En 1974, «l’idée d’utiliser les masques de manière systématique en milieu hospitalier est considérée comme une relique du passé» (p. 139). En 1991, une étude faite sur 3000 opérations indique que le port du masque ne réduit pas le risque d’infections. Loin de faire le procès du masque et de ses soutiens, les auteurs proposent de renverser la question: plutôt que de demander «le masque est-il utile?», il faut se demander «quelle fonction le masque remplit-il?» (p. 226).

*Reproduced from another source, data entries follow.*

(* ===== verification/Json.v ===== *)
(** * Json: Go's [encoding/json], as the program uses it.

    The syntax tree of a JSON text, [Marshal]'s compact output of a tree (string
    escaping with the HTML-safe set, UTF-8 handling), the scanner and parser of
    [Unmarshal] (syntax errors are [None]), the lookup of a struct field by key
    (exact, then case-folded), and the normal form a value takes when it is
    decoded into an [interface{}].  The main result is that parsing the printed
    text of a well-formed tree gives the tree back; parsed strings are always
    valid UTF-8.

    The source the model follows is the encoder and decoder of Go 1.7 (the
    version the README asks for); the formatting of [float64] values, which
    differs between Go versions, and the text of error messages are the operations
    of the class [GoLib]. *)

From S2P Require Import Prelude GoBytes Utf8.

Inductive json : Type :=
| JNull
| JBool (b : bool)
| JNum (text : bytes)
| JStr (s : bytes)
| JArr (l : list json)
| JObj (l : list (bytes * json)).

(** ** Characters *)

Definition dq : ascii := "034"%char.
Definition backslash : ascii := "092"%char.
Abbreviation ceq := Ascii.eqb.

(** ** Marshal *)

Definition hex (z : Z) : ascii := if z <? 10 then boz (48 + z) else boz (87 + z).

(** [htmlSafeSet]. *)
Definition html_safe (b : Z) : bool :=
  in_range 32 127 b && negb ((b =? 34) || (b =? 92) || (b =? 60) || (b =? 62) || (b =? 38)).

Definition esc_u (r : Z) : bytes :=
  [backslash; "u"%char; hex (r / 4096 mod 16); hex (r / 256 mod 16); hex (r / 16 mod 16); hex (r mod 16)].

(** What [encodeState.string] writes for the rune at the front of [s], and how
    many bytes of [s] it stands for. *)
Definition enc_step (s : bytes) : bytes * nat :=
  match s with
  | [] => ([], 0%nat)
  | c :: _ =>
      let b := zob c in
      if b <? 128 then
        (if html_safe b then [c]
         else if (b =? 34) || (b =? 92) then [backslash; c]
         else if b =? 10 then [backslash; "n"%char]
         else if b =? 13 then [backslash; "r"%char]
         else if b =? 9 then [backslash; "t"%char]
         else esc_u b, 1%nat)
      else
        let '(r, n) := DecodeRune s in
        if negb (good_rune (r, n)) then (esc_u RuneError, n)
        else if (r =? 8232) || (r =? 8233) then (esc_u r, n)
        else (take n s, n)
  end.

Fixpoint enc_body (fuel : nat) (s : bytes) : bytes :=
  match fuel, s with
  | _, [] => []
  | O, _ => []
  | S f, _ => let '(o, n) := enc_step s in o ++ enc_body f (drop n s)
  end.

(** A Go string as a JSON string literal. *)
Definition json_string (s : bytes) : bytes := dq :: enc_body (length s) s ++ [dq].
(* ===== verification/Gjson.v ===== *)
(** * Gjson: the lookup [gjson.Get(json, path)] of the vendored gjson package.

    The lenient scanner of [src/vendor/github.com/tidwall/gjson/gjson.go] for
    paths made of plain names separated by dots (no wildcard, no escape, no array
    index), which are the only paths the program uses: [parseObject] with its
    [parseString], [parseSquash], [parseNumber] and [parseLiteral], [unescape], and
    the accessors [Exists], [String], [Bool], [Int] and [Array] of a result.

    The scanners work on the rest of the text instead of on an index.  Where the
    source counts backwards the backslashes before a quote, the model carries the
    parity of the run of backslashes just read.  The main lemma is that looking a
    key up in a text [Marshal] printed finds the printed value. *)

From S2P Require Import Prelude GoBytes Utf8 Json.

Inductive gtype := GNull | GFalse | GNumber | GString | GTrue | GJSON.

#[global] Instance gtype_eq_dec : EqDecision gtype.
Proof. solve_decision. Defined.

Record Result := mkResult { Type_ : gtype; Raw : bytes; Str : bytes }.

Definition no_result : Result := mkResult GNull [] [].
(** The chunked stream, from a pending part. *)
Lemma decode_chunks_frames chunks part :
  Forall (λ c, "000"%char ∉ c) chunks → END_FLAG ∉ part → cuts_ok (nonempty part) chunks = true →
  decode_chunks chunks part = frames (part ++ concat chunks).
Proof.
  intros Hz. revert part. induction Hz as [|c cs Hc Hz IH]; intros part Hp Hcut; cbn [decode_chunks concat].
  - rewrite app_nil_r. unfold frames. by rewrite Split_absent.
  - assert (part = [] ∨ hd_error c ≠ Some END_FLAG) as Hh.
    { cbn [cuts_ok] in Hcut. destruct c as [|x c]; [by right|].
      apply andb_true_iff in Hcut as [Hcut _]. destruct part; [by left|]. right. cbn in *.
      intros [= ->]. by rewrite bool_decide_true in Hcut. }
    pose proof (DecodePacket_part c part Hc Hp Hh) as Hp'.
    rewrite DecodePacket_frames in * by done. destruct (frames (part ++ c)) as [l p] eqn:E.
    rewrite IH; [|done|].
    + rewrite app_assoc, (frames_app (part ++ c)), E. cbn. by destruct (frames (p ++ concat cs)).
    + cbn [cuts_ok] in Hcut. destruct c as [|x c].
      * rewrite app_nil_r in E. unfold frames in E. rewrite Split_absent in E by done.
        injection E as <- <-. done.
      * apply andb_true_iff in Hcut as [_ Hcut].
        rewrite <-(frames_open part (x :: c)) in Hcut by done. by rewrite E in Hcut.
Qed.

(** The packets of all handler calls, in order. *)
Definition calls_packets (calls : list ReadPacketResult) : list bytes :=
  concat (map (λ r, match r with RPackets l => l | RErr _ => [] end) calls).

Lemma tcp_recv_chunks chunks part b m :
  let '(calls, p, _, _) := tcp_recv (map inr chunks) part b m in
  (calls_packets calls, p) = decode_chunks chunks part.
Proof.
  revert part b m. induction chunks as [|c cs IH]; intros part b m; cbn [map tcp_recv decode_chunks]; [done|].
  destruct (DecodePacket c part) as [l p] eqn:E.
  specialize (IH p (change_buff_len b (Z.of_nat (length c))) (m + 1)).
  destruct (tcp_recv (map inr cs) p _ _) as [[[calls q] b'] m'].
  destruct (decode_chunks cs p) as [ls q']. injection IH as <- <-.
  rewrite pos_len. destruct l as [|x l]; [done|]. cbn. by rewrite !app_nil_r || done.
Qed.
(** Four commands are queued, one worker has taken the first and another has executed the second. *)
Definition ex_taken : SaraDatabase keyspace := default ex_db1 (run_events [Take 0; Take 1; Exec 1] ex_db1).

Lemma queues_always_drainable_witness :
  length (pending ex_taken) = 3%nat ∧ length (wbCh ex_taken) = 2%nat ∧
  ∃ es' db'', db_run ex_taken es' (Ret tt) db'' ∧ drained db'' ∧
    ∃ cs, cs ≡ₚ pending ex_taken ∧ keys db'' = run_cmds cs (keys ex_taken).
Proof.
  split; [vm_compute; reflexivity|]. split; [vm_compute; reflexivity|].
  destruct (queues_always_drainable ex_db1 [Take 0; Take 1; Exec 1] (Ret tt) ex_taken) as (_ & es' & db'' & Hr & Hd & Hcs).
  - exact ex_db1_running.
  - apply run_events_default. vm_compute. reflexivity.
  - exists es', db''. split; [exact Hr|]. split; [exact Hd|]. apply Hcs. exact I.
Defined.

Definition ex_key : bytes := §"session_bob@d".

Lemma ex_key_session : session_key ex_key.
Proof. by exists (§"bob@d"). Qed.

Lemma close_with_backlog_can_crash_witness :
  ∃ es db', db_run (close_wbCh (DeleteByIdxKey (§"n01") ex_key (NewDatabase 10 (∅ : keyspace))).2) es
    (Panic closed_channel) db' ∧ redis db' = ∅.
Proof. apply (close_with_backlog_can_crash 10 (∅ : keyspace)). exact ex_key_session. Defined.

Definition ex_db3 : SaraDatabase keyspace := (DeleteByIdxKey (§"n01") ex_key ex_db0).2.
Definition ex_db4 : SaraDatabase keyspace := (PutExWithIdx (§"n01") ex_key (§"new") (-1) ex_db3).2.
Definition ex_events4 : list event := [Take 20; Exec 20; Take 20; Exec 20].
Definition ex_db5 : SaraDatabase keyspace := default ex_db4 (run_events ex_events4 ex_db4).

Lemma queued_delete_erases_relogin_witness : str_at (keys ex_db5) ex_key = None.
Proof.
  apply (queued_delete_erases_relogin ex_db0 (§"n01") (§"n01") ex_key (§"new") (-1) ex_db3 ex_db4 ex_events4 ex_db5).
  - exact I.
  - vm_compute. reflexivity.
  - exact ex_key_session.
  - vm_compute. discriminate.
  - eexists. vm_compute. reflexivity.
  - apply pair_fst. vm_compute. reflexivity.
  - apply pair_fst. vm_compute. reflexivity.
  - apply run_events_default. vm_compute. reflexivity.
  - vm_compute. reflexivity.
Defined.

Lemma delete_can_overtake_store_witness :
  ∃ es db', db_run ((PutExWithIdx ex_idx (§"m1") (§"hello") 60 >>> DeleteByIdxKey ex_idx (§"m1"))
                      (NewDatabase 10 (∅ : keyspace))).2 es (Ret tt) db' ∧
    drained db' ∧ ∃ y, hash_at (redis db') (ex_idx ++ IDX_SUFFIX) = OK y ∧ y !! (§"m1") = Some (§"hello").
Proof.
  apply (delete_can_overtake_store 10 ∅ ex_idx (§"m1") (§"hello") 60 ∅).
  - apply not_session_dec. vm_compute. reflexivity.
  - vm_compute. discriminate.
  - vm_compute. reflexivity.
Defined.

Definition ex_ghosts : keyspace :=
  {[ §"n01" ++ IDX_SUFFIX := mkEntry (VHash {[ ex_key := §"old" ]}) None; ex_key := mkEntry (VStr (§"old")) None;
     §"other" := mkEntry (VStr (§"kept")) None ]}.
Definition ex_db6 : SaraDatabase keyspace := NewDatabase 10 ex_ghosts.
Definition ex_db7 : SaraDatabase keyspace := (DeleteByIdx (§"n01") ex_db6).2.
Definition ex_events7 : list event := [Take 20; Exec 20; Take 0; Exec 0].
Definition ex_db8 : SaraDatabase keyspace := default ex_db7 (run_events ex_events7 ex_db7).

Lemma ex_deletes : DeleteByIdx (§"n01") ex_db6 = (Ret None, ex_db7).
Proof. apply pair_fst. vm_compute. reflexivity. Qed.

Lemma delete_by_index_removes_all_witness :
  keys ex_db8 !! ex_key = None ∧ keys ex_db8 !! (§"n01" ++ IDX_SUFFIX) = None ∧
  keys ex_db8 !! §"other" = Some (mkEntry (VStr (§"kept")) None).
Proof.
  destruct (delete_by_index_removes_all ex_db6 (§"n01") {[ ex_key := §"old" ]}) as (db1 & E & Hrun).
  - exact I.
  - vm_compute. reflexivity.
  - reflexivity.
  - reflexivity.
  - vm_compute. reflexivity.
  - rewrite (pair_det _ _ _ _ E ex_deletes) in Hrun. specialize (Hrun ex_events7 ex_db8).
    assert (db_run ex_db7 ex_events7 (Ret tt) ex_db8) as Hr by (apply run_events_default; vm_compute; reflexivity).
    assert (drained ex_db8) as Hd by (vm_compute; reflexivity). specialize (Hrun Hr Hd). split_and!.
    + apply Hrun. left. vm_compute. by eexists.
    + apply Hrun. by right.
    + rewrite (proj2 (Hrun (§"other"))); [reflexivity|reflexivity|discriminate].
Defined.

Le masque est dans bien des cas mieux compris comme une tentative de répondre à un problème complexe avec une solution technologique simple qui souvent ne résout rien («technosolutionnisme»). L’effet est généralement de déplacer la responsabilité du problème sur les individus les plus impactés, plutôt que sur ceux en charge de l’environnement dans lequel ils évoluent. L’exemple le plus marquant est celui des masques de protection à l’atelier ou à l’usine: plutôt qu’investir dans de coûteux systèmes de ventilation, les employeurs peuvent être tentés de proposer des masques à leurs employés. Souvent impossibles à utiliser dans des situations concrètes, ces masques sont peu portés. La faute, en cas de maladie, peut ainsi aisément être mise sur l’ouvrier. La généralisation des masques au travail n’est donc pas due à la protection qu’ils offrent, mais plutôt à la préservation du statu quo qu’ils permettent.

Le même constat peut être fait au sujet des masques contre la pollution atmosphérique: lors du «Great Smog» de 1952, Winston Churchill et son gouvernement recommandent ainsi aux Londoniens le port d’un masque léger, tout en reconnaissant à l’interne qu’il «n’a aucune valeur pratique» (p. 103). Mais il s’avère plus simple de calmer, quelque peu, la peur populaire que de risquer la colère de l’industrie du charbon.

Agréable à lire, The Mask excelle là où beaucoup échouent: le livre vulgarise un savoir dense tout en présentant des recherches originales. Il intéressera ainsi autant les experts que les non-spécialistes. Les auteurs ont choisi de se distancier de la pandémie de Covid-19 et d’ouvrir à de plus amples thématiques. Mais peut-être sont-ils allés trop loin dans cette démarche: les différents scandales entourant les masques ne reçoivent ainsi qu’un traitement superficiel, alors que leur actualité est brûlante (par exemple en Allemagne, où l’ancien ministre de la Santé est en difficulté). Il ne nous reste qu’à espérer qu’une maison d’édition francophone entreprenne bientôt la traduction de l’ouvrage.

* Historien.

Bruno J. Strasser, Thomas Schlich, The Mask. A History of Breathing Bad Air, Yale University Press, New Haven & London, 2025.